I don’t endorse or trumpet the morality of certain actions of some of the Union forces during the war, but “rubbish” is a lot nicer term than I’d use for analogizing the March to the Sea to Hiroshima or Dresden. Equating the incineration of property to the incineration of human beings trivializes the latter.

Tom
Tom
Thursday, September 16, AD 2010 12:50pm

Well, under the Catholic just war doctrine, most recently embodied in the Catholic Catechism, what Sherman did was a violation of just war principles, or precisely, jus in bello.

“Actions which are forbidden, and which constitute morally unlawful orders that may not be followed, include:

– attacks against, and mistreatment of, non-combatants, wounded soldiers, and prisoners…

– indiscriminate destruction of whole cities or vast areas with their inhabitants.”

The destruction of Atlanta alone violated these principles, and the destruction of civilian infrastructure, such as cotton mills, and the forcible seizure and deportation of their civilian employees, certainly violates these principles.

That this practice may appear mild vs. subsequent war crimes in the 20th century, or that these offenses were supposedly common practice, is irrelevant.

Tom
Tom
Thursday, September 16, AD 2010 1:08pm

Oh, and the destruction of Atlanta is what presages Dresden, not the subsequent march to the sea. “I peremptorily required that all the citizens and families resident in Atlanta should go away, giving to each the option to go south or north, as their interests or feelings dictated. I was resolved to make Atlanta a pure military garrison or depot, with no civil population to influence military measures.”
Then on Nov. 15, 1864 Sherman simply burned the town to the ground, destroying home, factories, churches, and shops.

Why? He didn’t want a hostile civilian population in his rear as he began his notorious March to the Sea.

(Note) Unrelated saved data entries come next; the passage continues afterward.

(** * local-cache: the cache resolution and archival engine

    A shallow embedding of [src/cache/utils.ts], [src/cache/compression.ts]
    and [src/cache/localCache.ts], and the properties of key sanitisation,
    path parsing, cache-directory resolution and of the
    [save] / [restore] / [lookup] operations of [LocalCache].

    Conventions of the embedding.
    - A JavaScript string is its sequence of UTF-16 code units, [list N].
    - Node's [fs], [process], [@actions/io] and [@actions/exec] are a record
      of operations over an abstract machine state (see [Host]); every
      theorem of the engine holds for every such host.
    - Calls to the logger ([core.info], [core.debug], ...) neither branch
      nor touch the file system and are left out.
    - [path.join] and [path.dirname] are Node's POSIX versions.
    - A JavaScript number is an IEEE 754 binary64 value, [float]. *)

From Stdlib Require Import ZArith NArith Ascii String DecimalString.
From Stdlib Require Import Floats.PrimFloat Floats.FloatOps Floats.SpecFloat.
From stdpp Require Import base option list gmap.

Local Open Scope N_scope.

(** ** JavaScript strings *)

Abbreviation jsstring := (list N).

(** A string literal of the source, as code units. *)
Definition js (s : string) : jsstring := N_of_ascii <$> list_ascii_of_string s.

Sorry, but deliberate destruction of private homes and businesses, and forcible depopulation and deportation of entire civilian populations is just flat out immoral and criminal, and can in no way be justified by reference to any Christian principles of just warfare.

Tom
Tom
Thursday, September 16, AD 2010 1:11pm

My point of reference is not what was acceptable practice at the time (while not conceding that the Federal practice of deliberate destruction of civilian property and deportations was accepted practice), but whether what was done is justifiable by any recognized Christian principle of just war.

Jo Flemings
Jo Flemings
Thursday, October 7, AD 2010 8:27pm

Ok, I have not studied this indepth but I am interested in this because I am a Southerner and I was a cadet at West Point, and I am a Catholic convert. I think Sherman was pretty miserable about what he believed his duty required of him as a soldier and commander in the Civil War, and I think that might have been what stood between him and a more public expression of faith in God. I think he was a good man at heart, a principled man, but a man to whom a tragic duty fell and when it did he saw very clearly the brutal path necessary for a successful end and outcome to the war. I also believe he was pretty disgusted by the whole thing, by the war, by his own actions- but would see it to the finish because it was his duty- and he was a man of tenacity. Who knows but maybe that up close misery made anything idealistic about God’s goodness, mercy, and love hard to swallow.You know there is never a civil war that does not devastate all participants so it’s not like anyone who lived through that could walk away feeling good about any of it. I think Sherman found his own peace in life, but the chasm in his understanding gouged out by his experience might have made his family’s faith life foreign to him- and who knows how much his ‘saintly’ wife was able or willing to help him with that? And then later when his son cracks- is it possible that his sorrow was the same kind- maybe he could not find a path of reconciliation between something in himself and the idealism inherent in our understanding of our faith or in its expression- until the time when God’s grace reached him in a critical place/plane. I am guessing, but it’s possible. In any case these men were heroic in so many ways, both of them.